WORK INSTRUCTION
Copy out again, unchanged, the listing below from the line that has "(** The thread that waits. *)" through the line that has "true) /\ (is_waiting_".

++++++++++

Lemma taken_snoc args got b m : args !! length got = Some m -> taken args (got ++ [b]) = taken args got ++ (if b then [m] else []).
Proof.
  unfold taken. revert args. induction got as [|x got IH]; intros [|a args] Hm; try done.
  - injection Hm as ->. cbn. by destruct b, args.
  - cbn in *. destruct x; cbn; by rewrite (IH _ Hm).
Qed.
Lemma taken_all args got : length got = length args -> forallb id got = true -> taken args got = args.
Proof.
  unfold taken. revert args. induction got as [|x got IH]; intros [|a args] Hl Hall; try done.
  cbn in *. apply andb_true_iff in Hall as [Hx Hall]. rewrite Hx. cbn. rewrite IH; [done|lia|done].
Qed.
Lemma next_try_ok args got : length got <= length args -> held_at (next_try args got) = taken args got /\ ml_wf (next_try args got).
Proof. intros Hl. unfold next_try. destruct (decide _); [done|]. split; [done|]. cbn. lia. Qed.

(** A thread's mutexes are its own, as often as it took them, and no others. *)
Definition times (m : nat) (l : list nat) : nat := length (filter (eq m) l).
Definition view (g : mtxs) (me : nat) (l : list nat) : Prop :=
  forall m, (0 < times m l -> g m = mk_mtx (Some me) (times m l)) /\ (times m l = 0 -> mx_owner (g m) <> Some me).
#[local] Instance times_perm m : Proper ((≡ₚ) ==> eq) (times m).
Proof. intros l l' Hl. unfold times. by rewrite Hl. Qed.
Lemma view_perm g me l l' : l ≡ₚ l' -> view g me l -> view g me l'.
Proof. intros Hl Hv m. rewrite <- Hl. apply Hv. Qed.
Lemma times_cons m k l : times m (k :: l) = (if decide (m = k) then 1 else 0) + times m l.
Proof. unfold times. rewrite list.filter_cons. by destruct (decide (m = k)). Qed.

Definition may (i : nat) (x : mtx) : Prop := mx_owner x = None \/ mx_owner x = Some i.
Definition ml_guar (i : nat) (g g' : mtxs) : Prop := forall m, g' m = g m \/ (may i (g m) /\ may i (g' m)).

++++++++++

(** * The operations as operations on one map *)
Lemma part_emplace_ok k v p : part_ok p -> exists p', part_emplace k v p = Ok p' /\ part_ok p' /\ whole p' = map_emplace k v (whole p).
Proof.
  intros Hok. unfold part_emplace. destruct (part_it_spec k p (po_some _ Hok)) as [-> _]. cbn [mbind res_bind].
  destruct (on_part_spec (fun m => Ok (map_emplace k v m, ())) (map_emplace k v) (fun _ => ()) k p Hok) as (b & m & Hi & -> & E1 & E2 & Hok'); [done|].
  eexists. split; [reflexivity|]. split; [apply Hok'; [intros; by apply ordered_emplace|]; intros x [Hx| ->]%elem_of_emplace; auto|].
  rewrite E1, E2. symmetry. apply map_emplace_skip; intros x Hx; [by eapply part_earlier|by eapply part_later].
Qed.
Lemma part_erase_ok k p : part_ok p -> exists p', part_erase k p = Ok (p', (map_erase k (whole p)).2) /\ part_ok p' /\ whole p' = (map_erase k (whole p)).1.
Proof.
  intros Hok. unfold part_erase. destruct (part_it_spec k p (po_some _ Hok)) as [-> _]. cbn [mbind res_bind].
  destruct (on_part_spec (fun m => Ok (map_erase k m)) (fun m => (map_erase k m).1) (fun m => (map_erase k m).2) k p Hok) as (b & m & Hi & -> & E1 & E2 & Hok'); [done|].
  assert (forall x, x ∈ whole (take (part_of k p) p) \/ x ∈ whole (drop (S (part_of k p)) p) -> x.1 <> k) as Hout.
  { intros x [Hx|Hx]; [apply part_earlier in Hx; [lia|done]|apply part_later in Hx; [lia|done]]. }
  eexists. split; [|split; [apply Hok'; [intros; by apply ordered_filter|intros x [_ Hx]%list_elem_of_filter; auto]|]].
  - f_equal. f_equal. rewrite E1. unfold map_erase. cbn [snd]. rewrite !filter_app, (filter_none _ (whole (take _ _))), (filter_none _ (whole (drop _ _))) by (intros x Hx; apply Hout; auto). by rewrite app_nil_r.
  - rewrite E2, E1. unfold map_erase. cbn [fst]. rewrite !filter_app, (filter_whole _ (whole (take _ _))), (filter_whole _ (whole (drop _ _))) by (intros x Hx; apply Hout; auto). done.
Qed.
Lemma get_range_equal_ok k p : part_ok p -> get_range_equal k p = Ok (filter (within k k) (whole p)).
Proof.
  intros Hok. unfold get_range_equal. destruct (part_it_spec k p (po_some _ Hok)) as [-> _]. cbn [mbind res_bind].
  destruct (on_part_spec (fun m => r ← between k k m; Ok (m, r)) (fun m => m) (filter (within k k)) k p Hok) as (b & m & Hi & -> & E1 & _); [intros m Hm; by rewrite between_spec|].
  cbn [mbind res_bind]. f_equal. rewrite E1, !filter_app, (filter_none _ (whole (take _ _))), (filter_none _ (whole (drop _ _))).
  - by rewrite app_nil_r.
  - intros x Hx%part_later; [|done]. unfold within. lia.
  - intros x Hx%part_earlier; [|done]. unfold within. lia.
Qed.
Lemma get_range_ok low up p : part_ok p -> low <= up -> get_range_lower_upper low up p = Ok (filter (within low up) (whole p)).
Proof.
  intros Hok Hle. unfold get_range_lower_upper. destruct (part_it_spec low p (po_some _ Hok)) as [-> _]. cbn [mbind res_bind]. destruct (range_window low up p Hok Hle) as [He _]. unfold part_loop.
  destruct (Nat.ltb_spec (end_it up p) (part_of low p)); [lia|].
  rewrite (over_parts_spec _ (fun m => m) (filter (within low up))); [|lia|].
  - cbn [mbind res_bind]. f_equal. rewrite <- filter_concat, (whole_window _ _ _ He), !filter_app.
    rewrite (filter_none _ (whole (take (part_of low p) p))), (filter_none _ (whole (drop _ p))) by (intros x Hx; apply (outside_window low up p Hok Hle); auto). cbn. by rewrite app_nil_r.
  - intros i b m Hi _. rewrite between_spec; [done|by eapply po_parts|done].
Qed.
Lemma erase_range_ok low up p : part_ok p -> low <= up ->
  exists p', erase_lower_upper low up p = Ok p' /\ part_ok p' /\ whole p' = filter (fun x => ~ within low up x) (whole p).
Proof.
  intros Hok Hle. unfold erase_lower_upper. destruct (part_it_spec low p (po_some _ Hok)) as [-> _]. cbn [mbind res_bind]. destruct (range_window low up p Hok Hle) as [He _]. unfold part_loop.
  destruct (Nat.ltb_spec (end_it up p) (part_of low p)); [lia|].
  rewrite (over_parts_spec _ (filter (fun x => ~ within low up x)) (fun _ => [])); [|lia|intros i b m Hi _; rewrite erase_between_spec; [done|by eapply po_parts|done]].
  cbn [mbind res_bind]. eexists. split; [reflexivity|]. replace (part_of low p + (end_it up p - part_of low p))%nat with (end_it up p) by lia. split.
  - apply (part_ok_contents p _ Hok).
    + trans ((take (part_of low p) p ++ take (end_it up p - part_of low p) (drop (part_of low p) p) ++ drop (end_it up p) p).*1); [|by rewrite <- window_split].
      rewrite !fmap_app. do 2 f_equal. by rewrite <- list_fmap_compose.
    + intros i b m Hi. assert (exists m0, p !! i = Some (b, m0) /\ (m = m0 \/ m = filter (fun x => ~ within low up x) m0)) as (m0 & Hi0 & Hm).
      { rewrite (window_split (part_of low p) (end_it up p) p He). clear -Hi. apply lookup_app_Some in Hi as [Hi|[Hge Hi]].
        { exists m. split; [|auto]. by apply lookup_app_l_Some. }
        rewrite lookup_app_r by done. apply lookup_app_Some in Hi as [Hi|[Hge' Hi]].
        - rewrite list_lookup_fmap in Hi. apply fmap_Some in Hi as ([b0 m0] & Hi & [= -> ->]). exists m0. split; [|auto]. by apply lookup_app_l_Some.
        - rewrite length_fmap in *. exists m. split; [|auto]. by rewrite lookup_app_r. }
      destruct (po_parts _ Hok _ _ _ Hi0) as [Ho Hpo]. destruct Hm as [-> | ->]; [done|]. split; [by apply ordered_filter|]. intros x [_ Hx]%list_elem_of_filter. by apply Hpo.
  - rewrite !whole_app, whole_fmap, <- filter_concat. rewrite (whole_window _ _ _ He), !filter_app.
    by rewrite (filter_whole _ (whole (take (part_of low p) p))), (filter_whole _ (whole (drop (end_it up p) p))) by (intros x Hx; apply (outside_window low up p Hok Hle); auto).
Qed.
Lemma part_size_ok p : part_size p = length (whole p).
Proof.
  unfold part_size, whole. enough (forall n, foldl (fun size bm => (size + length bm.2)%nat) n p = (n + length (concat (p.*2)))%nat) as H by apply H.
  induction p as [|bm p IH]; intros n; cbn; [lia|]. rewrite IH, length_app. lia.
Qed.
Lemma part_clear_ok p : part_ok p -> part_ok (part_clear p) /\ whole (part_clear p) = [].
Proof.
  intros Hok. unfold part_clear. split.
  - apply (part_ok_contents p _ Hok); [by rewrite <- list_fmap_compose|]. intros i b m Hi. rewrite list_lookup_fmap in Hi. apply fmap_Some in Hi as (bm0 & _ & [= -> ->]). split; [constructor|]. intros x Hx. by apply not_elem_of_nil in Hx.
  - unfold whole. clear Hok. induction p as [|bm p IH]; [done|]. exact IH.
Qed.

++++++++++

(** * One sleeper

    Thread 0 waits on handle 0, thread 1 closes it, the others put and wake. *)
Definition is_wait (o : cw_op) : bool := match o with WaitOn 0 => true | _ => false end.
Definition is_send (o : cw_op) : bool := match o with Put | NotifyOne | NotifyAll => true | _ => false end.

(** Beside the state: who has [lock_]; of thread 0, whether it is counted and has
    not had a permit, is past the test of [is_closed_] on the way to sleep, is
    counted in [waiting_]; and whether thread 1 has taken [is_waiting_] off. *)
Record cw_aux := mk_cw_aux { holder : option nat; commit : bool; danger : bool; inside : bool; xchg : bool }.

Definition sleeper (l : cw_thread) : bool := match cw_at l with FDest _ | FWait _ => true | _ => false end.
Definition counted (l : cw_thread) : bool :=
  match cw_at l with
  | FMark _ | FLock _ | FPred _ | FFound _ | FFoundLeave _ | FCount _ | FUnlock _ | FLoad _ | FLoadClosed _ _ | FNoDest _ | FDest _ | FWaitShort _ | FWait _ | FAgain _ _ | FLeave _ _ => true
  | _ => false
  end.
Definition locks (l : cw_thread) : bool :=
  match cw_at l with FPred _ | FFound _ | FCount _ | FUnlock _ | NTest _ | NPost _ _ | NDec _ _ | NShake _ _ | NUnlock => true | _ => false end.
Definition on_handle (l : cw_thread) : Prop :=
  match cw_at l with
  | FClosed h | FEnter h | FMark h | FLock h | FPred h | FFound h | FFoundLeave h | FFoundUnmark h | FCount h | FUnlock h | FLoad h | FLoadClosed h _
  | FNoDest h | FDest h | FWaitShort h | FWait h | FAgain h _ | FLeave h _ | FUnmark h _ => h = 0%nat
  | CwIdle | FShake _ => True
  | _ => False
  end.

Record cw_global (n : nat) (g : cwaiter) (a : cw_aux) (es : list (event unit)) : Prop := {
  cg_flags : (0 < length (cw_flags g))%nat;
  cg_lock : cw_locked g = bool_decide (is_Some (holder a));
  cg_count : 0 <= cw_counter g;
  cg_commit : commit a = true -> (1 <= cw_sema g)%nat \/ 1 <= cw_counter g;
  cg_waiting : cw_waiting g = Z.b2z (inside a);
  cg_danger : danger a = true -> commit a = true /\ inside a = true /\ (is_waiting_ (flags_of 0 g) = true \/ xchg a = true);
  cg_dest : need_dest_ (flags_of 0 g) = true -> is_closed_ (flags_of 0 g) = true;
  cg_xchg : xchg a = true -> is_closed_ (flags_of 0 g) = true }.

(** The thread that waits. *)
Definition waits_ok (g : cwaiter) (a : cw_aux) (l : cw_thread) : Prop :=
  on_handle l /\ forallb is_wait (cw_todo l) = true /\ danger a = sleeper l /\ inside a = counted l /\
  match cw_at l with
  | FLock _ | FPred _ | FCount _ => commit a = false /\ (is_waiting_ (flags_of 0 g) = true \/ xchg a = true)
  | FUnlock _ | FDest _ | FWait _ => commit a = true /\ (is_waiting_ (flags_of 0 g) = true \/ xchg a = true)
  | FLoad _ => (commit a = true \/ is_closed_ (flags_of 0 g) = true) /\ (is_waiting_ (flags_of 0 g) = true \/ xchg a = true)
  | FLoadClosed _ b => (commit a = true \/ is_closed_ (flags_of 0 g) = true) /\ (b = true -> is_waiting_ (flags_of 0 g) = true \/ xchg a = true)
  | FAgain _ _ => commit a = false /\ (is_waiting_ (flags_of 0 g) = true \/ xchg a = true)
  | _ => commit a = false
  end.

++++++++++

RESULT BELOW
(** The thread that waits. *)
Definition waits_ok (g : cwaiter) (a : cw_aux) (l : cw_thread) : Prop :=
  on_handle l /\ forallb is_wait (cw_todo l) = true /\ danger a = sleeper l /\ inside a = counted l /\
  match cw_at l with
  | FLock _ | FPred _ | FCount _ => commit a = false /\ (is_waiting_ (flags_of 0 g) = true \/ xchg a = true)
  | FUnlock _ | FDest _ | FWait _ => commit a = true /\ (is_waiting_ (flags_of 0 g) = true \/ xchg a = true)
  | FLoad _ => (commit a = true \/ is_closed_ (flags_of 0 g) = true) /\ (is_waiting_ (flags_of 0 g) = true \/ xchg a = true)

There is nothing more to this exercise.